→ Data for this task:
(* ===== verification/Sources.v ===== *)
(** * Policy sources

    The text processing of [internal/engine/runtime.go] that happens before a
    policy reaches the Datalog parser: [cleanSource] (comments and blank
    lines), [declSym] / [collectCallerDecls] (the [Decl] scan) and
    [prependStdLibIfMissing] (the merge of the standard library), with the
    file classification of [Load]. *)
From S2P Require Import Prelude GoStrings CoreErrors Facts.
From Stdlib Require Import Ascii String.
Open Scope string_scope.

Definition isRuleFile (p : string) : bool := has_suffix p ".dlog" || has_suffix p ".dl".

Definition isFactFile (p : string) : bool :=
  has_suffix p ".facts" || has_suffix p ".fact" || has_suffix p ".edb" || has_suffix p ".data".

(** ** cleanSource *)

Definition bom : string := String (byte 239) (String (byte 187) (String (byte 191) "")).

Definition is_comment_start (s : string) : bool := has_prefix s "%" || has_prefix s "//".

(** Scan of one line for the start of a comment outside quotes: [prev] is the
    previous byte (an escaped quote does not toggle), the result the text
    before the comment. *)
Fixpoint cut_comment (prev : option ascii) (inQuote : bool) (s : string) : string :=
  match s with
  | "" => ""
  | String c s' =>
      let escaped := match prev with Some p => (bval p =? 92)%Z | None => false end in
      let inQuote' := if (bval c =? 34)%Z && negb escaped then negb inQuote else inQuote in
      if negb inQuote' && is_comment_start s then ""
      else String c (cut_comment (Some c) inQuote' s')
  end.

(** One line of [cleanSource]: [None] when the line is dropped. *)
Definition clean_line (ln : string) : option string :=
  let trimLn := trim_space ln in
  if String.eqb trimLn "" then None
  else if is_comment_start trimLn then None
  else
    let ln' := cut_comment None false ln in
    if String.eqb (trim_space ln') "" then None else Some ln'.

Definition cleanSource (raw : string) : string :=
  let raw := if has_prefix raw bom then str_drop 3 raw else raw in
  let s := replace_all (String c_cr nl) nl raw in
  join nl (omap clean_line (split_on c_nl s)).

(** ** Decl scanning *)

Definition re_space (c : ascii) : bool :=
  let z := bval c in ((z =? 9) || (z =? 10) || (z =? 12) || (z =? 13) || (z =? 32))%Z.

Fixpoint skip_space (s : string) : string :=
  match s with
  | "" => ""
  | String c s' => if re_space c then skip_space s' else s
  end.

Fixpoint until_rpar (s : string) : option string :=
  match s with
  | "" => None
  | String c s' => if Ascii.eqb c c_rpar then Some "" else String c <$> until_rpar s'
  end.

(** An identifier at the front of a string, with the rest. *)
Definition re_ident (s : string) : option (string * string) :=
  let '(i, r) := take_ident s in if is_ident i then Some (i, r) else None.

(** [clauseHeadRE]: the predicate at the head of a rule or fact line. *)
Definition clause_head (line : string) : option string :=
  '(i, r) ← re_ident (skip_space line);
  match skip_space r with
  | String c _ => if Ascii.eqb c c_lpar then Some i else None
  | "" => None
  end.

(** A predicate symbol: name and arity. *)
Definition PredSym : Type := string * Z.

(** [declSym] with [declLineRE]. *)
Definition declSym (line : string) : option PredSym :=
  r ← strip_prefix "Decl" (skip_space line);
  match r with
  | "" => None
  | String c _ =>
      if re_space c then
        '(i, r2) ← re_ident (skip_space r);
        match skip_space r2 with
        | String d r3 =>
            if Ascii.eqb d c_lpar then
              args ← until_rpar r3;
              Some (i, if String.eqb (trim_space args) "" then 0%Z
                       else Z.of_nat (List.length (split_on c_comma (trim_space args))))
            else None
        | "" => None
        end
      else None
  end.

Definition collectCallerDecls (source : string) : gset PredSym :=
  list_to_set (omap (fun line => declSym (trim_space line)) (split_on c_nl source)).

(** ** prependStdLibIfMissing *)

(** Whether a line of the standard library starts a statement to drop. *)
Definition drop_line (callerDecls : gset PredSym) (ext : gset string) (trimmed : string) : bool :=
  if has_prefix trimmed "Decl " then
    match declSym trimmed with
    | Some sym => bool_decide (sym ∈ callerDecls) || bool_decide (fst sym ∈ ext)
    | None => false
    end
  else if negb (bool_decide (ext = ∅)) && negb (has_prefix trimmed "%")
          && negb (has_prefix trimmed "//") then
    match clause_head trimmed with
    | Some i => bool_decide (i ∈ ext)
    | None => false
    end
  else false.

(** The filter loop over the lines of the standard library. *)
Fixpoint filter_std (callerDecls : gset PredSym) (ext : gset string) (skipping : bool)
    (lines : list string) : list string :=
  match lines with
  | [] => []
  | line :: rest =>
      let trimmed := trim_space line in
      if skipping then filter_std callerDecls ext (negb (has_suffix trimmed ".")) rest
      else if drop_line callerDecls ext trimmed
           then filter_std callerDecls ext (negb (has_suffix trimmed ".")) rest
           else line :: filter_std callerDecls ext false rest
  end.

Definition prependStdLibIfMissing (stdLib source : string) (callerDecls : gset PredSym)
    (ext : gset string) : string :=
  if bool_decide (callerDecls = ∅) && bool_decide (ext = ∅) then stdLib +:+ nl +:+ source
  else fold_right (fun l acc => l +:+ nl +:+ acc) source
         (filter_std callerDecls ext false (split_on c_nl stdLib)).

(** ** Properties *)

Lemma filter_std_kept callerDecls ext skipping lines line :
  line ∈ filter_std callerDecls ext skipping lines ->
  line ∈ lines /\ drop_line callerDecls ext (trim_space line) = false.
Proof.
  revert skipping. induction lines as [|l lines IH]; intros skipping; simpl; [set_solver|].
  intros Hin. destruct skipping.
  - destruct (IH _ Hin). split; [set_solver|done].
  - destruct (drop_line _ _ (trim_space l)) eqn:E.
    + destruct (IH _ Hin). split; [set_solver|done].
    + apply elem_of_cons in Hin as [->|Hin]; [split; [set_solver|done]|].
      destruct (IH _ Hin). split; [set_solver|done].
Qed.

(** The standard-library merge is collision free: no line that survives
    the filter declares a predicate the caller already declares (same name
    and arity) or one registered as an external predicate, and none starts a
    clause whose head is an external predicate. *)
Theorem stdlib_merge_collision_free (callerDecls : gset PredSym) (ext : gset string)
    (stdLib line : string) :
  line ∈ filter_std callerDecls ext false (split_on c_nl stdLib) ->
  (has_prefix (trim_space line) "Decl " = true ->
     forall sym, declSym (trim_space line) = Some sym -> sym ∉ callerDecls /\ fst sym ∉ ext) /\
  (has_prefix (trim_space line) "Decl " = false ->
     has_prefix (trim_space line) "%" = false -> has_prefix (trim_space line) "//" = false ->
     forall p, clause_head (trim_space line) = Some p -> p ∉ ext).
Proof.
  intros [_ Hd]%filter_std_kept. unfold drop_line in Hd. split.
  - intros HD sym Hs. rewrite HD, Hs in Hd. apply orb_false_iff in Hd as [H1 H2].
    by rewrite bool_decide_eq_false in H1, H2.
  - intros HD H1 H2 p Hp. rewrite HD, H1, H2, Hp in Hd.
    destruct (decide (ext = ∅)) as [->|Hne]; [set_solver|].
    rewrite bool_decide_eq_false_2 in Hd by done. simpl in Hd. by rewrite bool_decide_eq_false in Hd.
Qed.

Definition std_excerpt : string :=
  "Decl halt(Entity, Reason)." +:+ nl +:+ "Decl meta(Key, Value)." +:+ nl
  +:+ "triple(S, P, O) :-" +:+ nl +:+ "  quad(S, P, O, _)." +:+ nl +:+ "halt(R) :- deny(R).".

Lemma stdlib_merge_collision_free_witness :
  let kept := filter_std {[("halt", 2%Z)]} {["triple"]} false (split_on c_nl std_excerpt) in
  kept = ["Decl meta(Key, Value)."; "halt(R) :- deny(R)."] /\
  ("meta", 2%Z) ∉ ({[("halt", 2%Z)]} : gset PredSym).
Proof.
  split; [vm_compute; reflexivity|].
  refine (proj1 (proj1 (stdlib_merge_collision_free {[("halt", 2%Z)]} {["triple"]} std_excerpt
    "Decl meta(Key, Value)." _) _ ("meta", 2%Z) _)).
  - apply (proj2 (list_elem_of_In _ _)). vm_compute. left. reflexivity.
  - vm_compute. reflexivity.
  - vm_compute. reflexivity.
Defined.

→ Exercise objective: Find every line in the records that uses the string "prependStdLibIfMissing", then copy it.

→ Answer below:
    [prependStdLibIfMissing] (the merge of the standard library), with the
(** ** prependStdLibIfMissing *)
Definition prependStdLibIfMissing (stdLib source : string) (callerDecls : gset PredSym)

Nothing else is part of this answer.